• _INPUT DATA_:
Lemma getstring_loop_plain_run (units : list Z) :
  forall pre post strings fuel,
    forallb plain_unit units = true ->
    (List.length units < fuel)%nat ->
    getstring_loop fuel (pre ++ utf16le units ++ [x00; x00] ++ post)
                   (Z.of_nat (List.length pre)) strings
    = Returned (List.concat strings ++ units).
Proof.
  induction units as [|u units IH]; intros pre post strings fuel Hplain Hfuel.
  - destruct fuel as [|fuel]; [simpl in Hfuel; lia|].
    cbn [getstring_loop utf16le flat_map app].
    assert (Hbrk : step (pre ++ x00 :: x00 :: post) (Z.of_nat (List.length pre)) strings
                   = Ok None).
    { apply step_break_iff.
      now rewrite (slice_after_prefix pre (x00 :: x00 :: post) 2) by lia. }
    rewrite Hbrk. now rewrite app_nil_r.
  - destruct fuel as [|fuel]; [simpl in Hfuel; lia|].
    cbn [forallb] in Hplain. apply andb_prop in Hplain. destruct Hplain as [Hu Hrest].
    cbn [getstring_loop].
    change (utf16le (u :: units)) with (utf16le [u] ++ utf16le units).
    rewrite <- (app_assoc (utf16le [u])).
    rewrite step_plain_unit by assumption.
    specialize (IH (pre ++ utf16le [u]) post (strings ++ [[u]]) fuel Hrest).
    rewrite length_app in IH. cbn [utf16le flat_map app List.length] in IH.
    rewrite Nat2Z.inj_add in IH. cbn [utf16le flat_map app] in *.
    rewrite <- app_assoc in IH. cbn [app] in IH.
    change (Z.of_nat 2) with 2 in IH.
    rewrite IH by (simpl in Hfuel; lia).
    rewrite concat_app. cbn [List.concat app]. now rewrite <- app_assoc.
Qed.

(** X7.  Plain text round trip: for code units that are not null, no
    surrogates and below 0xFF00, [getstring] at the start of their UTF-16LE
    bytes followed by a null code unit returns exactly these code units,
    whatever comes before and after in the buffer. *)
Theorem getstring_decodes_plain_text (self : SCR) (pre post : list byte)
    (units : list Z) (fuel : nat) :
  raw self = pre ++ utf16le units ++ [x00; x00] ++ post ->
  forallb plain_unit units = true ->
  (List.length units < fuel)%nat ->
  getstring fuel self (Z.of_nat (List.length pre)) = Returned units.
Proof.
  intros Hraw Hplain Hfuel. unfold getstring. rewrite Hraw.
  now rewrite getstring_loop_plain_run.
Qed.

Lemma getstring_decodes_plain_text_witness :
  getstring 3 (mkSCR greeting 2 4 36) 36 = Returned [72; 105].
Proof.
  apply (getstring_decodes_plain_text (mkSCR greeting 2 4 36) header [x2a] [72; 105] 3);
    [reflexivity | reflexivity | repeat constructor].
Defined.

(** *** tolines *)

Lemma tolines_loop_default (fuel : nat) (self : SCR) (column_count table_offset : Z)
    (indices : list nat) :
  tolines_loop fuel self None [] column_count table_offset indices
  = Dumped
      (map (fun row_index =>
              let local_offset := table_offset + Z.of_nat row_index * column_count in
              join tab
                ([ustr ("0x" ++ format_hex 8 local_offset);
                  ustr ("0x" ++ format_hex 4 (Z.of_nat row_index))]
                 ++ map (fun b => ustr (format_hex 2 (byte_val b)))
                        (slice (raw self) local_offset (local_offset + column_count))))
           indices).
Proof.
  induction indices as [|i rest IH]; [reflexivity|].
  cbn [tolines_loop map]. rewrite IH. reflexivity.
Qed.

Lemma combine_seq_map {A} (f : nat -> A) (l : list nat) :
  combine l (map f l) = map (fun i => (i, f i)) l.
Proof. induction l as [|i l IH]; simpl; [reflexivity|now rewrite IH]. Qed.

(** X8.  The default dump, [tolines()] without a struct format and without
    string offsets, of a parsed container: one line per window of
    [iterrowbytes], in order, made of the offset of the row in eight
    hexadecimal digits, its index in four, and two digits for each byte of
    the window, joined by tabs.  It neither raises nor runs on. *)
Theorem tolines_dumps_the_windows (fuel : nat) (buffer : list byte) (self : SCR) :
  __init__ buffer = Ok self ->
  tolines fuel self None []
  = Dumped
      (map (fun iw : nat * list byte =>
              join tab
                ([ustr ("0x" ++ format_hex 8
                                  (table_offset self + Z.of_nat (fst iw) * row_length self));
                  ustr ("0x" ++ format_hex 4 (Z.of_nat (fst iw)))]
                 ++ map (fun b => ustr (format_hex 2 (byte_val b))) (snd iw)))
           (combine (seq 0 (Z.to_nat (row_count self))) (iterrowbytes self))).
Proof.
  intros Hinit. unfold tolines.
  pose proof (init_fields _ _ Hinit) as (Hraw & _).
  unfold __init__ in Hinit. rewrite Hraw.
  destruct (unpack_uint 4 (slice buffer 20 24)) as [tio|]; [|discriminate].
  cbn [bind] in Hinit.
  destruct (Nat.eqb _ 12); [|discriminate].
  injection Hinit as <-. cbn [raw row_count row_length table_offset].
  rewrite tolines_loop_default. unfold iterrowbytes.
  cbn [raw row_count row_length table_offset].
  rewrite combine_seq_map, map_map. reflexivity.
Qed.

• _WORK REQUIRED_:
State only the count of lines above that hold the string "Lemma".

• _ANSWER TO THIS TASK_:
4